Tandem mass spectra datasets of known protein mixtures searched with SEQUEST were filtered by
AMASS with relaxed Xcorr and DeltaCn settings. And the result was compared with that of using common
Xcorr and DeltaCn settings alone [17].
Experimental Section
Experimental dataset The experimental datasets were obtained as in Ref. 10. The datasets were
produced by analyzing a mixture of 18 proteins by liquid chromatography/tandem mass spectrometry. Two
mixtures, A and B, were obtained by mixing together 18 purified proteins of different physicochemical
properties (Sigma, St.
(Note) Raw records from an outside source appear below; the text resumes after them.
(** * Deduplication storage on BBolt (storage/bbolt/dedup.go)

    A shallow embedding of the Go package [bbolt] of static-ct: the two
    buckets ("leafIdx" and "logSize"), the operations [NewStorage], [Add],
    [Get] and [LogSize], and the binary codec [itob], [btoi], [vtob] and
    [btov], followed by the properties the specification states about them.

    Conventions.
    - A Go [uint64] is a [Z] in the range [0, 2^64); arithmetic that may
      leave the range is wrapped explicitly with [wrap64].
    - A Go [[]byte] is a [list byte]; a [nil] slice that comes out of a
      bucket lookup is [None].
    - A Go function that returns [(v, error)] and may panic returns an
      [outcome]: [Ok v], [Err e] or [Panic p].
    - The embedded store is state: a database is a finite map from bucket
      names to buckets, a bucket a finite map from keys to values.  A
      transaction body is a small state-and-error monad [Tx] over the
      database; [bolt.Update] commits its writes only when it returns
      without error.  Failures of the disk itself are outside the model. *)

From Stdlib Require Import ZArith List Lia Strings.Byte Strings.String.
From stdpp Require Import base option list countable gmap.

Local Open Scope Z_scope.

(** ** Machine integers and bytes *)

Definition uint64_max : Z := 2 ^ 64 - 1.

(** [is_uint64 z]: [z] is a value of Go's [uint64]. *)
Definition is_uint64 (z : Z) : Prop := 0 <= z < 2 ^ 64.

(** Wrap-around of [uint64] arithmetic. *)
Definition wrap64 (z : Z) : Z := z mod 2 ^ 64.

#[global] Instance byte_eq_dec : EqDecision byte := Byte.byte_eq_dec.

Definition byte_of_N_total (n : N) : byte :=
  match Byte.of_N n with Some b => b | None => "000"%byte end.

#[global] Program Instance byte_countable : Countable byte :=
  inj_countable' Byte.to_N byte_of_N_total _.
Next Obligation.
  intros b. unfold byte_of_N_total. now rewrite Byte.of_to_N.
Qed.

(** The conversion [uint64(b)] of a byte. *)
Definition Z_of_byte (b : byte) : Z := Z.of_N (Byte.to_N b).

(** The conversion [byte(v)] of an integer: the low eight bits. *)
Definition byte_of_Z (z : Z) : byte := byte_of_N_total (Z.to_N (z mod 256)).

Abbreviation bytes := (list byte).

(** [[]byte(s)] for a string literal. *)
Definition bytes_of_string (s : string) : bytes := list_byte_of_string s.

(** [make([]byte, n)] followed by [copy(dst, src)]: the first [n] bytes of
    [src], padded with zero bytes when [src] is shorter. *)
Definition make_copy (n : nat) (src : bytes) : bytes :=
  take n (src ++ repeat "000"%byte n).

(** ** Errors, panics and outcomes *)

Inductive error : Type :=
  (* go.etcd.io/bbolt *)
  | ErrBucketExists
  | ErrBucketNameRequired
  | ErrKeyRequired
  | ErrKeyTooLarge
  | ErrValueTooLarge
  (* encoding/binary *)
  | ErrBufferTooSmall
  (* this package, one constructor per fmt.Errorf *)
  | ErrCreateBucket (name : bytes) (cause : error)
  | ErrReadingLogsize (cause : error)
  | ErrInconsistentDedupNil
  | ErrInconsistentSizeNil
  | ErrInitializingBuckets (cause : error)
  | ErrNoLogSize
  | ErrVtob (cause : error)
  | ErrWritingLeafIndex (idx : Z)
  | ErrBtov (cause : error)
  | ErrReadingFrom (cause : error)
  | ErrInputLength (l : nat)
  | ErrEncodeIdx (cause : error)
  | ErrEncodeTimestamp (cause : error)
  | ErrDecodeIdx (cause : error)
  | ErrDecodeTimestamp (cause : error).

Inductive panic : Type :=
  | NilPointerDereference
  | IndexOutOfRange.

Inductive outcome (A : Type) : Type :=
  | Ok (a : A)
  | Err (e : error)
  | Panic (p : panic).
Arguments Ok {A} a.
Arguments Err {A} e.
Arguments Panic {A} p.



(** ** encoding/binary, big endian, for uint64 *)

Module binary.

(** [binary.BigEndian.AppendUint64(b, v)]. *)
Definition AppendUint64 (b : bytes) (v : Z) : bytes :=
  b ++ [ byte_of_Z (Z.shiftr v 56); byte_of_Z (Z.shiftr v 48);
         byte_of_Z (Z.shiftr v 40); byte_of_Z (Z.shiftr v 32);
         byte_of_Z (Z.shiftr v 24); byte_of_Z (Z.shiftr v 16);
         byte_of_Z (Z.shiftr v 8);  byte_of_Z v ].

(** [binary.BigEndian.Uint64(b)]: reads [b[0..7]], panics when [b] has
    fewer than eight bytes. *)
Definition Uint64 (b : bytes) : outcome Z :=
  match b with
  | b0 :: b1 :: b2 :: b3 :: b4 :: b5 :: b6 :: b7 :: _ =>
      Ok (Z.lor (Z_of_byte b7)
         (Z.lor (Z.shiftl (Z_of_byte b6) 8)
         (Z.lor (Z.shiftl (Z_of_byte b5) 16)
         (Z.lor (Z.shiftl (Z_of_byte b4) 24)
         (Z.lor (Z.shiftl (Z_of_byte b3) 32)
         (Z.lor (Z.shiftl (Z_of_byte b2) 40)
         (Z.lor (Z.shiftl (Z_of_byte b1) 48)
                (Z.shiftl (Z_of_byte b0) 56))))))))
  | _ => Panic IndexOutOfRange
  end.

(** [binary.Append(b, binary.BigEndian, v)] for [v : uint64]; this
    instance has no failure path. *)
Definition Append (b : bytes) (v : Z) : outcome bytes :=
  Ok (AppendUint64 b v).

(** [binary.Decode(b, binary.BigEndian, &v)] for [v : uint64]: the number
    of bytes consumed and the value read. *)
Definition Decode (b : bytes) : outcome (nat * Z) :=
  if (length b <? 8)%nat then Err ErrBufferTooSmall
  else match Uint64 b with
       | Ok v => Ok (8%nat, v)
       | Err e => Err e
       | Panic p => Panic p
       end.

End binary.

(** ** The value codec *)

(** [itob] returns an 8-byte big endian representation of [idx]. *)
Definition itob (idx : Z) : bytes := binary.AppendUint64 [] idx.

(** [btoi] converts a byte array to a uint64. *)
Definition btoi (b : bytes) : outcome Z := binary.Uint64 b.

(** [vtob] concatenates an index and timestamp values into a byte array. *)
Definition vtob (idx timestamp : Z) : outcome bytes :=
  match binary.Append [] idx with
  | Err e => Err (ErrEncodeIdx e)
  | Panic p => Panic p
  | Ok b =>
      match binary.Append b timestamp with
      | Err e => Err (ErrEncodeTimestamp e)
      | Panic p => Panic p
      | Ok b => Ok b
      end
  end.

(** [btov] parses a byte array into an index and timestamp values. *)
Definition btov (b : bytes) : outcome (Z * Z) :=
  if negb (length b =? 16)%nat then Err (ErrInputLength (length b))
  else
    match binary.Decode b with
    | Err e => Err (ErrDecodeIdx e)
    | Panic p => Panic p
    | Ok (n, idx) =>
        match binary.Decode (drop n b) with
        | Err e => Err (ErrDecodeTimestamp e)
        | Panic p => Panic p
        | Ok (_, timestamp) => Ok (idx, timestamp)
        end
    end.

(** ** go.etcd.io/bbolt: buckets, transactions *)

Module bolt.

(** A bucket maps keys to values; a database maps bucket names to
    buckets.  Nested buckets are not modelled: this package never
    creates one. *)
Abbreviation Bucket := (gmap bytes bytes).
Abbreviation DB := (gmap bytes (gmap bytes bytes)).

Definition MaxKeySize : Z := 32768.
Definition MaxValueSize : Z := 2 ^ 31 - 2.

(** A transaction body: reads and writes the database, returns a value,
    an error, or panics. *)
Definition Tx (A : Type) : Type := DB -> outcome (A * DB).

Definition ret {A : Type} (a : A) : Tx A := fun d => Ok (a, d).

Definition bind {A B : Type} (m : Tx A) (k : A -> Tx B) : Tx B :=
  fun d =>
    match m d with
    | Ok (a, d') => k a d'
    | Err e => Err e
    | Panic p => Panic p
    end.

Definition fail {A : Type} (e : error) : Tx A := fun _ => Err e.

(** [lift o]: a computation that does not touch the database. *)
Definition lift {A : Type} (o : outcome A) : Tx A :=
  fun d =>
    match o with
    | Ok a => Ok (a, d)
    | Err e => Err e
    | Panic p => Panic p
    end.

(** [if err != nil { return fmt.Errorf(..., err) }] around a call. *)
Definition wrap_err {A : Type} (f : error -> error) (m : Tx A) : Tx A :=
  fun d =>
    match m d with
    | Ok r => Ok r
    | Err e => Err (f e)
    | Panic p => Panic p
    end.

(** A [*bolt.Bucket] is the name of a bucket of the transaction, or
    [None] for the nil pointer. *)
Abbreviation handle := (option bytes).

(** [tx.Bucket(name)]: nil when the bucket does not exist. *)
Definition Tx_Bucket (name : bytes) : Tx handle :=
  fun d =>
    match d !! name with
    | Some _ => Ok (Some name, d)
    | None => Ok (None, d)
    end.

(** [tx.CreateBucket(name)]. *)
Definition Tx_CreateBucket (name : bytes) : Tx handle :=
  fun d =>
    if (length name =? 0)%nat then Err ErrBucketNameRequired
    else match d !! name with
         | Some _ => Err ErrBucketExists
         | None => Ok (Some name, <[name := ∅]> d)
         end.

(** [b.Get(key)]: nil when the key is absent; a nil receiver panics. *)
Definition Bucket_Get (b : handle) (key : bytes) : Tx (option bytes) :=
  fun d =>
    match b with
    | None => Panic NilPointerDereference
    | Some name =>
        match d !! name with
        | Some m => Ok (m !! key, d)
        | None => Panic NilPointerDereference
        end
    end.

(** [b.Put(key, value)]: the key must be non-empty and at most
    [MaxKeySize] bytes, the value at most [MaxValueSize] bytes. *)
Definition Bucket_Put (b : handle) (key value : bytes) : Tx unit :=
  fun d =>
    match b with
    | None => Panic NilPointerDereference
    | Some name =>
        match d !! name with
        | None => Panic NilPointerDereference
        | Some m =>
            if (length key =? 0)%nat then Err ErrKeyRequired
            else if Z.of_nat (length key) >? MaxKeySize then Err ErrKeyTooLarge
            else if Z.of_nat (length value) >? MaxValueSize then Err ErrValueTooLarge
            else Ok (tt, <[name := <[key := value]> m]> d)
        end
    end.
Louis, MO, USA; Prozyme, San Leandro,CA, USA) in the indicated relative molar
amounts (Table 1). The complex peptide mixtures were analyzed by LC/MS using an electron ionization
ion trap mass spectrometer (ThermoFinnigan, San Jose, CA, USA) using a standard top-down
data-dependent ion selection approach, wherein the most abundant peak above background level is selected
and a concurrent 3 min of dynamic exclusion is employed to prevent re-selection of previously selected
ions. Peptides were eluted by an acetonitrile gradient (10–35% over 60 min) across a 10 cm 100 mm C18
column while the ion trap mass spectrometer continuously selected peptides for collision induced
dissociation via alternating MS and MS/MS modes. To increase duty cycle, the zoom scan function capable
of determining charge state was not employed.
In total, 14 LC/MS/MS runs were performed on mixture A, using 10mL (A1), 5mL (A2), 1mL (A3),
or 2.5mL (A4-14) of 1:5 diluted mixture. Eight LC/MS/MS runs were performed on mixture B, using 1 mL
(B1-2), 2mL (B3-4), 5mL (B5-6), or 7.5 ml (B7-8) of 1:20 diluted mixture.
SEQUEST Search and Xcorr filter The 22 raw files were searched against the protein database
with Bioworks 3.1 from ThermoFinnigan (San Jose, CA, USA). The protein database was composed of
88,374 proteins including the SWISS-PROT human protein database and 18 proteins in the mixture. Tryptic
cleavages at only Lys or Arg and up to two missed internal cleavage sites in a peptide were allowed. The
maximal allowed uncertainty in the precursor ion mass was 1.4 m/z. Peptides from 400 to 4500 m/z and
precursor charge states of +1, +2, and +3 were allowed. The minimum total ion current required for
precursor ion fragmentation was 1.0×105 and the minimum number of ions was 25. Altogether, 47,907 6
spectra were searched against database.
The output files were filtered by Xcorr filter (Xcorr+DeltaCn). The following value of XCorr and
DeltaCn were as common setting [17]: DeltaCn≥0.1, Xcorr:
Xcorr ≥1.9 for +1 charged peptides, with fully tryptic ends
Xcorr≥2.2 for +2 charged peptides, with partially and fully tryptic ends
Xcorr≥3.75 for +3 charged peptides, with partially and fully tryptic ends
XCorr filters used were derived from the common setting with constant DeltaCn. For example, an 80%
XCorr filter meant 0.8× (common setting). Thus the filter was actually: XCorr≥0.8×1.9=1.52 for +1
charge peptides, and so forth. The XCorr filters examined in the analysis were 0%-120%, in a step of 10%.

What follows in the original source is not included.